### What is needed
Write out exactly the lines of the entries below from the one holding "Definition uint_found (fails" to the one holding "let '(t', more) := uint_complicate t in", inclusive, and leave out all other lines.

Stored data
= = = = = = =
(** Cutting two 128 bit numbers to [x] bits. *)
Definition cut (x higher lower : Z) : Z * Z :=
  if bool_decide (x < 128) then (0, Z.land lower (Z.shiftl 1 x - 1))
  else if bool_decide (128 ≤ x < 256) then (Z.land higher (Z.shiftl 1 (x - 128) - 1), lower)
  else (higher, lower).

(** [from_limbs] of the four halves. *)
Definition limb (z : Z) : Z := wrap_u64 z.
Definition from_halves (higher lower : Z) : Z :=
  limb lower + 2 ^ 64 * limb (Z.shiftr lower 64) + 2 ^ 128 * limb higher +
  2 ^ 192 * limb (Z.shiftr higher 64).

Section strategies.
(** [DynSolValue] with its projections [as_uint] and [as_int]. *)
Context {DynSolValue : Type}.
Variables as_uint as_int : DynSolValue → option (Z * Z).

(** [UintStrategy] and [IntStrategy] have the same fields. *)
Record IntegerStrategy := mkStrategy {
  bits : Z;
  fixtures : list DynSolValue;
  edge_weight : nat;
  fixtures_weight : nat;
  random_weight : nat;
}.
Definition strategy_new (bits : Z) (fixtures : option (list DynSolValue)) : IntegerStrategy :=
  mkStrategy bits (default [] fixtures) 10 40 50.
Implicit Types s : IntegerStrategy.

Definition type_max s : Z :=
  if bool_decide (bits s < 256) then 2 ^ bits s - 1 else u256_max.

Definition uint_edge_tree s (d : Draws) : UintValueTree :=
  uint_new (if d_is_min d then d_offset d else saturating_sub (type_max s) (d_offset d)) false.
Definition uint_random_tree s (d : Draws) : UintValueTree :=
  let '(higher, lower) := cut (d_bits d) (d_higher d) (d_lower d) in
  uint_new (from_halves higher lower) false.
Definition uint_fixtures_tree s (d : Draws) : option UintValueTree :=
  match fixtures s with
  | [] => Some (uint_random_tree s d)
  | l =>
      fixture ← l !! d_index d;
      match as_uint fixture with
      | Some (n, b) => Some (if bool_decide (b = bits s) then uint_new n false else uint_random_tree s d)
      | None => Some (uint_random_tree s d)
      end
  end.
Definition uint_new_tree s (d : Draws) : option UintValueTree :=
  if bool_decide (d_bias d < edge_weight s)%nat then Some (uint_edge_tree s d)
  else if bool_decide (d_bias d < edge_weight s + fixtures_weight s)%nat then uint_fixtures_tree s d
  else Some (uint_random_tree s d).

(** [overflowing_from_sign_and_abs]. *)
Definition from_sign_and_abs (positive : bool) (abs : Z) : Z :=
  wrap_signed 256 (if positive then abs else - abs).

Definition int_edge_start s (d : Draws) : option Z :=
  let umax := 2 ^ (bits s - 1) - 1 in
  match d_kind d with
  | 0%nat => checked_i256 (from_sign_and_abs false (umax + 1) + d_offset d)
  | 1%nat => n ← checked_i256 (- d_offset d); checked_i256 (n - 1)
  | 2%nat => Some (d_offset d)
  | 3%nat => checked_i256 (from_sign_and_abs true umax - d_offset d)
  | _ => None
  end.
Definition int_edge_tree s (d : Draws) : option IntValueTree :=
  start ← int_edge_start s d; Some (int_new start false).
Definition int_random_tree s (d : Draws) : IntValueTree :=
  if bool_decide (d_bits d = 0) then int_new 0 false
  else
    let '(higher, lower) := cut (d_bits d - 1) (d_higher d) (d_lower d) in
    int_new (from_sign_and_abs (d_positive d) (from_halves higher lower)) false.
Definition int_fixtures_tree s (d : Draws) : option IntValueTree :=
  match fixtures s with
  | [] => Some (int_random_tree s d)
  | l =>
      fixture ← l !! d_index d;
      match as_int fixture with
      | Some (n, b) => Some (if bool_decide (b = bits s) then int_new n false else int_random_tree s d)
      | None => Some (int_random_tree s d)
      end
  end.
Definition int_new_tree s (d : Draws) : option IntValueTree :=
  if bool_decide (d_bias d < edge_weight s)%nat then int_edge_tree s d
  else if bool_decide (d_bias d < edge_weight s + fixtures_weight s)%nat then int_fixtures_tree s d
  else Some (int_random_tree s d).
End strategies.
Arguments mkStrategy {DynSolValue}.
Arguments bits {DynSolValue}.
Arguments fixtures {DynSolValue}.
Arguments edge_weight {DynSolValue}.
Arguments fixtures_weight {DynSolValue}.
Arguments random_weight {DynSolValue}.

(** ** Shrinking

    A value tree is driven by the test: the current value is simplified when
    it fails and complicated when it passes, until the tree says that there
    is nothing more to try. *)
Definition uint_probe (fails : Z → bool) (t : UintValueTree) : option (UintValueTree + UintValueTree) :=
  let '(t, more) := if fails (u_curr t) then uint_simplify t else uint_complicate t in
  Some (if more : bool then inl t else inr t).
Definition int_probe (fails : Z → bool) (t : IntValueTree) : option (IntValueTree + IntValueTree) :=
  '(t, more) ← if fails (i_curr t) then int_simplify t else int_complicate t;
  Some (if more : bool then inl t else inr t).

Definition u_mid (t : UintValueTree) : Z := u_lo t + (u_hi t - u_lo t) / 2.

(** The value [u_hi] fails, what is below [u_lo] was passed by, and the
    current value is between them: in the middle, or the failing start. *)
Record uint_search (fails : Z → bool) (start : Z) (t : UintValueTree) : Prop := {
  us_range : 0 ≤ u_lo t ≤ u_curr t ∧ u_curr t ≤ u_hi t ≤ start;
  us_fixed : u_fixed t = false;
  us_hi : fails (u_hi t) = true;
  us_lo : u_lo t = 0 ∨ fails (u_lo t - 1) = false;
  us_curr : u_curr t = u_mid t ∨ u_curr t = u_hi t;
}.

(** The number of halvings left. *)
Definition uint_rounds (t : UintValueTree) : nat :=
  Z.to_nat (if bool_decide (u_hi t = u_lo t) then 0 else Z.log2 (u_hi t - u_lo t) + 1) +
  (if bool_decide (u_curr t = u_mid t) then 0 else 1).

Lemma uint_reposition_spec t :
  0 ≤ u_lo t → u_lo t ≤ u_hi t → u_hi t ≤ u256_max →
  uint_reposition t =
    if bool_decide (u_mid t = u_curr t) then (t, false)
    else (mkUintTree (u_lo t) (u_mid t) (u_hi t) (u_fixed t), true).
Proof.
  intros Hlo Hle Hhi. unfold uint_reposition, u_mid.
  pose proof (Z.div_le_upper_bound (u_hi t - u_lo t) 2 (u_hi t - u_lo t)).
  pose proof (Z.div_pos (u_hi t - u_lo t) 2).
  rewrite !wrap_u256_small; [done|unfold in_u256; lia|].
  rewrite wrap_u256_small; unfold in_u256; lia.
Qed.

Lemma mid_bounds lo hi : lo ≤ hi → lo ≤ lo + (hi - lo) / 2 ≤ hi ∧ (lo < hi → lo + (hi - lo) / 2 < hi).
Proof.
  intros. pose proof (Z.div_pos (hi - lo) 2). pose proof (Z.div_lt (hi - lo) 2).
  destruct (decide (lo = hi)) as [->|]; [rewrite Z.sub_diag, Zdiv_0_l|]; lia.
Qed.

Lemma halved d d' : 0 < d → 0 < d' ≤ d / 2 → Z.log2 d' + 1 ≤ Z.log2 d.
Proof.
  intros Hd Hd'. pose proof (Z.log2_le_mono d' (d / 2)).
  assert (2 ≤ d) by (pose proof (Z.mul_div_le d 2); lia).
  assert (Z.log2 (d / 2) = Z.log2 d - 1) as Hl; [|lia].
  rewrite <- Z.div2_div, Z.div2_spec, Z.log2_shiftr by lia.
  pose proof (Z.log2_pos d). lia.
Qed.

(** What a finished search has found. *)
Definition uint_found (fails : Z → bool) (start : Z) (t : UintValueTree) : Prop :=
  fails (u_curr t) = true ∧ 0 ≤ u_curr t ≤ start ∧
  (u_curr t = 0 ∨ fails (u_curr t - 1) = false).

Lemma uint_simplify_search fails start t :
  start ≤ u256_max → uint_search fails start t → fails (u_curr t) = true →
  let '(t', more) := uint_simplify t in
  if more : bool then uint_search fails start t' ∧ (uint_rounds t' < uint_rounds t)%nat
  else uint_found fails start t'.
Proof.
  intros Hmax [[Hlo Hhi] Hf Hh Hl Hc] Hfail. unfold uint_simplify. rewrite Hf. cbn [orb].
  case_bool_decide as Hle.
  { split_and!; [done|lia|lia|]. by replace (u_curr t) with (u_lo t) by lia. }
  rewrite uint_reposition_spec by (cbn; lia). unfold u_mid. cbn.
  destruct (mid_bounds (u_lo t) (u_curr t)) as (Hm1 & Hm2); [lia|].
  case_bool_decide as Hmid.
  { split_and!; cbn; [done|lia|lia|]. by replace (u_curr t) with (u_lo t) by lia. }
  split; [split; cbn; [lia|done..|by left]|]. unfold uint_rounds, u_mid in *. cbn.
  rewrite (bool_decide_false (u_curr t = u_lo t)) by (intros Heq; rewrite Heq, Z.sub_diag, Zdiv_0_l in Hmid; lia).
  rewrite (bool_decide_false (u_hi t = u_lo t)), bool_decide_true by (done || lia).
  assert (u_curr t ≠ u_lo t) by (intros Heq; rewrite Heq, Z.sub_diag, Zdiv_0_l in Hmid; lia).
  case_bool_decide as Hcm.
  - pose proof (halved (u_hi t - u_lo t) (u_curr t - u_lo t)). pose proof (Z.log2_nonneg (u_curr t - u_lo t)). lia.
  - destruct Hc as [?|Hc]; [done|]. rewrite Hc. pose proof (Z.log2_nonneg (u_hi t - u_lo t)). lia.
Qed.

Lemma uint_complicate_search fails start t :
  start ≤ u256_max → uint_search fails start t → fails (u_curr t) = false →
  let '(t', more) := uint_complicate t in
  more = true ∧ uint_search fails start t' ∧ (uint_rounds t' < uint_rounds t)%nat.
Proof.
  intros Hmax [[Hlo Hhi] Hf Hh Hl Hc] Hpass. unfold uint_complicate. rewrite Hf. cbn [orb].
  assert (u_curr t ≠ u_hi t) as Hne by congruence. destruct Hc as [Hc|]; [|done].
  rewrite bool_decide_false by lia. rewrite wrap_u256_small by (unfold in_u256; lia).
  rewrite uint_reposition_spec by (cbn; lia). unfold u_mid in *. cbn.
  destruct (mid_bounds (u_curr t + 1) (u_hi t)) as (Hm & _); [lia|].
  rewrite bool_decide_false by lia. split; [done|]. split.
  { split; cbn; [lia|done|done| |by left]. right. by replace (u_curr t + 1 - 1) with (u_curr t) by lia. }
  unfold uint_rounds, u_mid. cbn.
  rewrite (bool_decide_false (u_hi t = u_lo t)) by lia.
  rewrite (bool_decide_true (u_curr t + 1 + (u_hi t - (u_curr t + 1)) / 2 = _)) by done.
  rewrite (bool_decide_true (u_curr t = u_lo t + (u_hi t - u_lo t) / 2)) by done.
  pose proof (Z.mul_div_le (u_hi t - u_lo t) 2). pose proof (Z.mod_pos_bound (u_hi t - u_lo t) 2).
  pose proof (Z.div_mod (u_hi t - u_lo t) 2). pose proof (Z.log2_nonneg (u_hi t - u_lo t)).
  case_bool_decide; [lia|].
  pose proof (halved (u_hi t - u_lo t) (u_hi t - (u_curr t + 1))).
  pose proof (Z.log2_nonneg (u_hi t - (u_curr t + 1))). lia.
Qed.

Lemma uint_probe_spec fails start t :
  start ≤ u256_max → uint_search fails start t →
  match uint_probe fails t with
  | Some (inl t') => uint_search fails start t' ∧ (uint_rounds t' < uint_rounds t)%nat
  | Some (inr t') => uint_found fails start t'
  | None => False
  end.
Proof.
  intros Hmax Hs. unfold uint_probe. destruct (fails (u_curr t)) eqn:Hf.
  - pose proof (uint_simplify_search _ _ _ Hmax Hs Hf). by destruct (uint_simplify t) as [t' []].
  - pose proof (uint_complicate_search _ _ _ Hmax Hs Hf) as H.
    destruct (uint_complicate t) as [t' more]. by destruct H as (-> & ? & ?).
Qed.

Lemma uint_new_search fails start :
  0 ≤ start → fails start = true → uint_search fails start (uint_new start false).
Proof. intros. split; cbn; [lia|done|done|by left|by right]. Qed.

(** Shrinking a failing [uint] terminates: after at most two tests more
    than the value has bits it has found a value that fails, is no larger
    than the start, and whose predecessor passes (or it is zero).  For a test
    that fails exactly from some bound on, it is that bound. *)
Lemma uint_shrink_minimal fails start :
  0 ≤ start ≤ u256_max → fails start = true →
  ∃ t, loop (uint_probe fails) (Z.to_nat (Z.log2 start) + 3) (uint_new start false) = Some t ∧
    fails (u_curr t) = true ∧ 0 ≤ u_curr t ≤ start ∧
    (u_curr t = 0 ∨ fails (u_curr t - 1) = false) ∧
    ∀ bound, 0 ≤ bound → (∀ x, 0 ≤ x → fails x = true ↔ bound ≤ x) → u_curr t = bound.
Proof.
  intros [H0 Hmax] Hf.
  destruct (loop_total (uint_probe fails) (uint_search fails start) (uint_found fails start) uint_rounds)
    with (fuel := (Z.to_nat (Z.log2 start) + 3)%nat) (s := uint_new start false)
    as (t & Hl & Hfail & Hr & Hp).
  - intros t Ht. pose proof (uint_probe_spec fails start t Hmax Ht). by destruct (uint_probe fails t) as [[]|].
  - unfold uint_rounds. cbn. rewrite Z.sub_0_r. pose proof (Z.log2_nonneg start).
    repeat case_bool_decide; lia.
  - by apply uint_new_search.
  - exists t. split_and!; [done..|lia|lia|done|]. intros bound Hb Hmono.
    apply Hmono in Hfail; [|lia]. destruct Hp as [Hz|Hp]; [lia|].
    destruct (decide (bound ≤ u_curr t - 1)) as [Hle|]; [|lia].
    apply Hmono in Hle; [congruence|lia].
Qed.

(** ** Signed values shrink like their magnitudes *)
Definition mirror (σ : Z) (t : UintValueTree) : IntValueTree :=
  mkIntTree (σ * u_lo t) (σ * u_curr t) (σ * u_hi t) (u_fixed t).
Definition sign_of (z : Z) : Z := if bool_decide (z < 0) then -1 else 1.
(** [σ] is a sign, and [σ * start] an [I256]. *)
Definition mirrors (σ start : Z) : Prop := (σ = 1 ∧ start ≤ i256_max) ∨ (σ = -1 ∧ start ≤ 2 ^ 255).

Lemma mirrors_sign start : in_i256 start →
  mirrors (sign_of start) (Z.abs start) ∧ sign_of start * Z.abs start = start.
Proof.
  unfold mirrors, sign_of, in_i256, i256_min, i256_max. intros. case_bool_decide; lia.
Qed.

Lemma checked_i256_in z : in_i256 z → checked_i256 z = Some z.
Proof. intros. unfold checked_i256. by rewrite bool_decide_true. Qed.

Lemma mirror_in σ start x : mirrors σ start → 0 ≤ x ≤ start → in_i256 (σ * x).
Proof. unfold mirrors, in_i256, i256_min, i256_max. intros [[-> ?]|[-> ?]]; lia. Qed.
= = = = = = =
### Written response
Definition uint_found (fails : Z → bool) (start : Z) (t : UintValueTree) : Prop :=
  fails (u_curr t) = true ∧ 0 ≤ u_curr t ≤ start ∧
  (u_curr t = 0 ∨ fails (u_curr t - 1) = false).

Lemma uint_simplify_search fails start t :
  start ≤ u256_max → uint_search fails start t → fails (u_curr t) = true →
  let '(t', more) := uint_simplify t in
  if more : bool then uint_search fails start t' ∧ (uint_rounds t' < uint_rounds t)%nat
  else uint_found fails start t'.
Proof.
  intros Hmax [[Hlo Hhi] Hf Hh Hl Hc] Hfail. unfold uint_simplify. rewrite Hf. cbn [orb].
  case_bool_decide as Hle.
  { split_and!; [done|lia|lia|]. by replace (u_curr t) with (u_lo t) by lia. }
  rewrite uint_reposition_spec by (cbn; lia). unfold u_mid. cbn.
  destruct (mid_bounds (u_lo t) (u_curr t)) as (Hm1 & Hm2); [lia|].
  case_bool_decide as Hmid.
  { split_and!; cbn; [done|lia|lia|]. by replace (u_curr t) with (u_lo t) by lia. }
  split; [split; cbn; [lia|done..|by left]|]. unfold uint_rounds, u_mid in *. cbn.
  rewrite (bool_decide_false (u_curr t = u_lo t)) by (intros Heq; rewrite Heq, Z.sub_diag, Zdiv_0_l in Hmid; lia).
  rewrite (bool_decide_false (u_hi t = u_lo t)), bool_decide_true by (done || lia).
  assert (u_curr t ≠ u_lo t) by (intros Heq; rewrite Heq, Z.sub_diag, Zdiv_0_l in Hmid; lia).
  case_bool_decide as Hcm.
  - pose proof (halved (u_hi t - u_lo t) (u_curr t - u_lo t)). pose proof (Z.log2_nonneg (u_curr t - u_lo t)). lia.
  - destruct Hc as [?|Hc]; [done|]. rewrite Hc. pose proof (Z.log2_nonneg (u_hi t - u_lo t)). lia.
Qed.

Lemma uint_complicate_search fails start t :
  start ≤ u256_max → uint_search fails start t → fails (u_curr t) = false →
  let '(t', more) := uint_complicate t in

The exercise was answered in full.